Could you return every line of the material that contains the word "stream"?
──────────
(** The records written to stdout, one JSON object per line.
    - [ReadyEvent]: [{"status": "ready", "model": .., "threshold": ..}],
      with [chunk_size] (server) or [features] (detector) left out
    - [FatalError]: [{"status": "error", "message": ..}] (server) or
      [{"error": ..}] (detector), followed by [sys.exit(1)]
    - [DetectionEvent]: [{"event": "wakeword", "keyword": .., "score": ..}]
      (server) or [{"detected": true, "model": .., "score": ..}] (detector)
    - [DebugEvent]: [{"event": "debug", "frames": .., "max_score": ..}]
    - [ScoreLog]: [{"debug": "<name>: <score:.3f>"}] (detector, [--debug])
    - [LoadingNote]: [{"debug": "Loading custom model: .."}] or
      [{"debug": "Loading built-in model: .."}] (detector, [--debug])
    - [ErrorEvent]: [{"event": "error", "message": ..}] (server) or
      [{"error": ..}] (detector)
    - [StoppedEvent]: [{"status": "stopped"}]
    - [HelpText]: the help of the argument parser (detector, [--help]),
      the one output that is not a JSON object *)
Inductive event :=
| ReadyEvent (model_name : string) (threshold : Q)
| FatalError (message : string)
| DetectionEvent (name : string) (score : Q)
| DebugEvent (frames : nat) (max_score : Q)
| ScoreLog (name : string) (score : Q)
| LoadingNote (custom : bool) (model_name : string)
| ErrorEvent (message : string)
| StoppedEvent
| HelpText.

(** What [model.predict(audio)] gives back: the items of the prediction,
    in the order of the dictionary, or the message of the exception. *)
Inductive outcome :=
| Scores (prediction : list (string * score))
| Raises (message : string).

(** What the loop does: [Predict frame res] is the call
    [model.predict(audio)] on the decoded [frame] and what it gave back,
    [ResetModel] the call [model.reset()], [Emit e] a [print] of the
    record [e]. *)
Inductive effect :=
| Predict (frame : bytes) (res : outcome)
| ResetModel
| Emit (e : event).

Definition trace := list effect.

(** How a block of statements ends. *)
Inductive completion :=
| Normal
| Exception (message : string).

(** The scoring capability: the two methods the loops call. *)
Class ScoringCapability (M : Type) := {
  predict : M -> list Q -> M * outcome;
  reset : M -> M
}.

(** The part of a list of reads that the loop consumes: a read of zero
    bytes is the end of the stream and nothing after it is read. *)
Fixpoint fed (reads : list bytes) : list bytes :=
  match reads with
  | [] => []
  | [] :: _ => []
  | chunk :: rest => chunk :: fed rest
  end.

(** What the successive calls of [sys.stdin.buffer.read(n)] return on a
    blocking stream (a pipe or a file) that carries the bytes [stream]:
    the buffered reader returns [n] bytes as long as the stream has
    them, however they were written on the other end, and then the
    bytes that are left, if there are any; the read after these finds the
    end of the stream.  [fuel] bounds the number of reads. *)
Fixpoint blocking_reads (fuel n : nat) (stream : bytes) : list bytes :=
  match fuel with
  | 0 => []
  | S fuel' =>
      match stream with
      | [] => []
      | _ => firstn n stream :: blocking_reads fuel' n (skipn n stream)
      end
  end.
──────────
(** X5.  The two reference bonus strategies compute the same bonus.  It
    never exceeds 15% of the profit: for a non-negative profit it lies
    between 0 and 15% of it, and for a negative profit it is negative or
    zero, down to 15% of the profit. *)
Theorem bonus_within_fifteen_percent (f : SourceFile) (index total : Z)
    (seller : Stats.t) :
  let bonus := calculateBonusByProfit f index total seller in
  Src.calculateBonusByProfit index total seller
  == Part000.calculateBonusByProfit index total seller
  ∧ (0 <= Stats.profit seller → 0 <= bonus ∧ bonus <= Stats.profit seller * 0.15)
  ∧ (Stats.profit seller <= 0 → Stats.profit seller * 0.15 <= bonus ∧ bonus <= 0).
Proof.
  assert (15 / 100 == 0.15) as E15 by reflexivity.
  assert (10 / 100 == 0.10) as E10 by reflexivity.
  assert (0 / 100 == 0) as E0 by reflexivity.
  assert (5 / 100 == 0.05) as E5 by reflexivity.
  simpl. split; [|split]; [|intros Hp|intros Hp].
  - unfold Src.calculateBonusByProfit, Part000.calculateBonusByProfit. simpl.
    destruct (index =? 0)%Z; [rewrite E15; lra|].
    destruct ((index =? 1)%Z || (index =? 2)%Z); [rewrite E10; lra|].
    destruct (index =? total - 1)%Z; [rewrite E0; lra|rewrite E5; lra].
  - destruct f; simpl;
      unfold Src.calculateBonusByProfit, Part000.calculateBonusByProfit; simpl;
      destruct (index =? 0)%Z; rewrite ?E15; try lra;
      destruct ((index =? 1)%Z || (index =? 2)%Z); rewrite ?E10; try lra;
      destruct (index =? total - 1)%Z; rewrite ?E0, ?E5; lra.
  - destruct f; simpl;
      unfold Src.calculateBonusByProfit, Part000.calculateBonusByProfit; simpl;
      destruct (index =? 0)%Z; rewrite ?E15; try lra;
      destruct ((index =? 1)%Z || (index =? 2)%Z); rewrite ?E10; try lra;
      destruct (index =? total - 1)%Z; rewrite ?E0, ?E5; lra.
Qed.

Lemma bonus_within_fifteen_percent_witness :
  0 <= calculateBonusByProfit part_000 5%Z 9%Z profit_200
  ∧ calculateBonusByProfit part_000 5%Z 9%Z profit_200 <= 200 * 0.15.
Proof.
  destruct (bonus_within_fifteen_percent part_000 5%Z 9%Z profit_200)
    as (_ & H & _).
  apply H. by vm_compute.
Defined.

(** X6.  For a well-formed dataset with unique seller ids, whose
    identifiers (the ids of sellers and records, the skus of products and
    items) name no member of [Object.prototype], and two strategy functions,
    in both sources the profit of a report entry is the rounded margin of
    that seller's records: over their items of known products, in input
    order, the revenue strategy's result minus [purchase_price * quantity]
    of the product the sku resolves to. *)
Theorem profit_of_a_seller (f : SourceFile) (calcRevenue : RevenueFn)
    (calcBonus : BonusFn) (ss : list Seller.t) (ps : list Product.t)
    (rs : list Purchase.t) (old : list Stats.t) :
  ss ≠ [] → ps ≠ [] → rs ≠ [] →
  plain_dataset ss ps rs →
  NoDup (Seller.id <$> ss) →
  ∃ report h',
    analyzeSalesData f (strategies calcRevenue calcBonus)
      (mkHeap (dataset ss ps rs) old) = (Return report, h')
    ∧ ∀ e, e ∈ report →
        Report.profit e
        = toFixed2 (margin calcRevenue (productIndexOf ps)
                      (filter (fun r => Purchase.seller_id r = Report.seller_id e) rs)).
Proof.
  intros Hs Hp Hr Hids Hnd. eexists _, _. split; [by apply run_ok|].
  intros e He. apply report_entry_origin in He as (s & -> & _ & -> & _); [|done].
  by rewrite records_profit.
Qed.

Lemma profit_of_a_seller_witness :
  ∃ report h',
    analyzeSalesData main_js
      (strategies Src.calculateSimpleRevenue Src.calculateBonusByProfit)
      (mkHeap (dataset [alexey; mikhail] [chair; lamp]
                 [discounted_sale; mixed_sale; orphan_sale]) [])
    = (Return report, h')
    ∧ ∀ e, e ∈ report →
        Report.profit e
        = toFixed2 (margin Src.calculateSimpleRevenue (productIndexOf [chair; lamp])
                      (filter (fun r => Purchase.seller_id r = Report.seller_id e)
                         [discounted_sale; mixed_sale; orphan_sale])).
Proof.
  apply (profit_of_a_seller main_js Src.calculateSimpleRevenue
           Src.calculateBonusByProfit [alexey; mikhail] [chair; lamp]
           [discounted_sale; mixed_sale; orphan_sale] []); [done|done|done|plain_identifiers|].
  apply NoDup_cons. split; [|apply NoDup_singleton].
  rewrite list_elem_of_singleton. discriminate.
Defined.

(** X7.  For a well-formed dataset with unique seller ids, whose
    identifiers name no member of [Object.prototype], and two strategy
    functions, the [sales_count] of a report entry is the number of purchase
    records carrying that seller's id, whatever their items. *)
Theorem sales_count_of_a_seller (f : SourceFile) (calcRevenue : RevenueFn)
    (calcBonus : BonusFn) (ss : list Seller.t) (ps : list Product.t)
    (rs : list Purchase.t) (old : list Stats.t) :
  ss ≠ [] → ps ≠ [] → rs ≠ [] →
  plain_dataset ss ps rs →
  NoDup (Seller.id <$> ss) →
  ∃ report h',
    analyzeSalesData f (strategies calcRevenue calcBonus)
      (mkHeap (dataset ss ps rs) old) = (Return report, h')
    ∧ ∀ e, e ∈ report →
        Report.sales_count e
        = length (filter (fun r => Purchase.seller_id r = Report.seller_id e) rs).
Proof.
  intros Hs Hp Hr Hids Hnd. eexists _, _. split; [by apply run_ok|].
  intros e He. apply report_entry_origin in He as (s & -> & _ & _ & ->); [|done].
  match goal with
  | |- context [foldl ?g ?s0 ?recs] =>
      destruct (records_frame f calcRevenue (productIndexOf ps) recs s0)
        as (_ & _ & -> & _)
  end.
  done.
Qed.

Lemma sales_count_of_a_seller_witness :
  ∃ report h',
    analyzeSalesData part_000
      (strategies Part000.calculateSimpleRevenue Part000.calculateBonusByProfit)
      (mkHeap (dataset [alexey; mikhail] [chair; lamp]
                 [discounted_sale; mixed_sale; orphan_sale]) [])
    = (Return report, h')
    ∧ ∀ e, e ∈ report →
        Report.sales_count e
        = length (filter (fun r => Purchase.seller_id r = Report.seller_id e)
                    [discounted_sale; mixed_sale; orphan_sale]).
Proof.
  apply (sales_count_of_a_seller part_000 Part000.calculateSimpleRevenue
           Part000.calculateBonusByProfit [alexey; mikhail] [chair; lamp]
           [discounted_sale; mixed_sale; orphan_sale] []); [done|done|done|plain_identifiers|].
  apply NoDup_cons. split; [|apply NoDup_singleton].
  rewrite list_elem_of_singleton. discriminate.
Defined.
──────────
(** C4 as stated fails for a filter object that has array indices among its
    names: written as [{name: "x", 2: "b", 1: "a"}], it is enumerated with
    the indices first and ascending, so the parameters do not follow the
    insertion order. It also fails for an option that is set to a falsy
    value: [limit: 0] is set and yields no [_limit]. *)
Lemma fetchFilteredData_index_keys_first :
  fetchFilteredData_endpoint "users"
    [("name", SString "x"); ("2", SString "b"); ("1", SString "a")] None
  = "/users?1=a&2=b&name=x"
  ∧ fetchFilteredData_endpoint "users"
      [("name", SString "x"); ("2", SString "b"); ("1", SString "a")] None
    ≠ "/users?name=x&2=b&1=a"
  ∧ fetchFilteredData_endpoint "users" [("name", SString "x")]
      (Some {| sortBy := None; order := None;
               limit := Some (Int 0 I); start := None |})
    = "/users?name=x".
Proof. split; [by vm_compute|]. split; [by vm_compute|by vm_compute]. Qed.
──────────
● **EXERCISE RESPONSE**
    bytes is the end of the stream and nothing after it is read. *)
    blocking stream (a pipe or a file) that carries the bytes [stream]:
    the buffered reader returns [n] bytes as long as the stream has
    end of the stream.  [fuel] bounds the number of reads. *)
Fixpoint blocking_reads (fuel n : nat) (stream : bytes) : list bytes :=
      match stream with
      | _ => firstn n stream :: blocking_reads fuel' n (skipn n stream)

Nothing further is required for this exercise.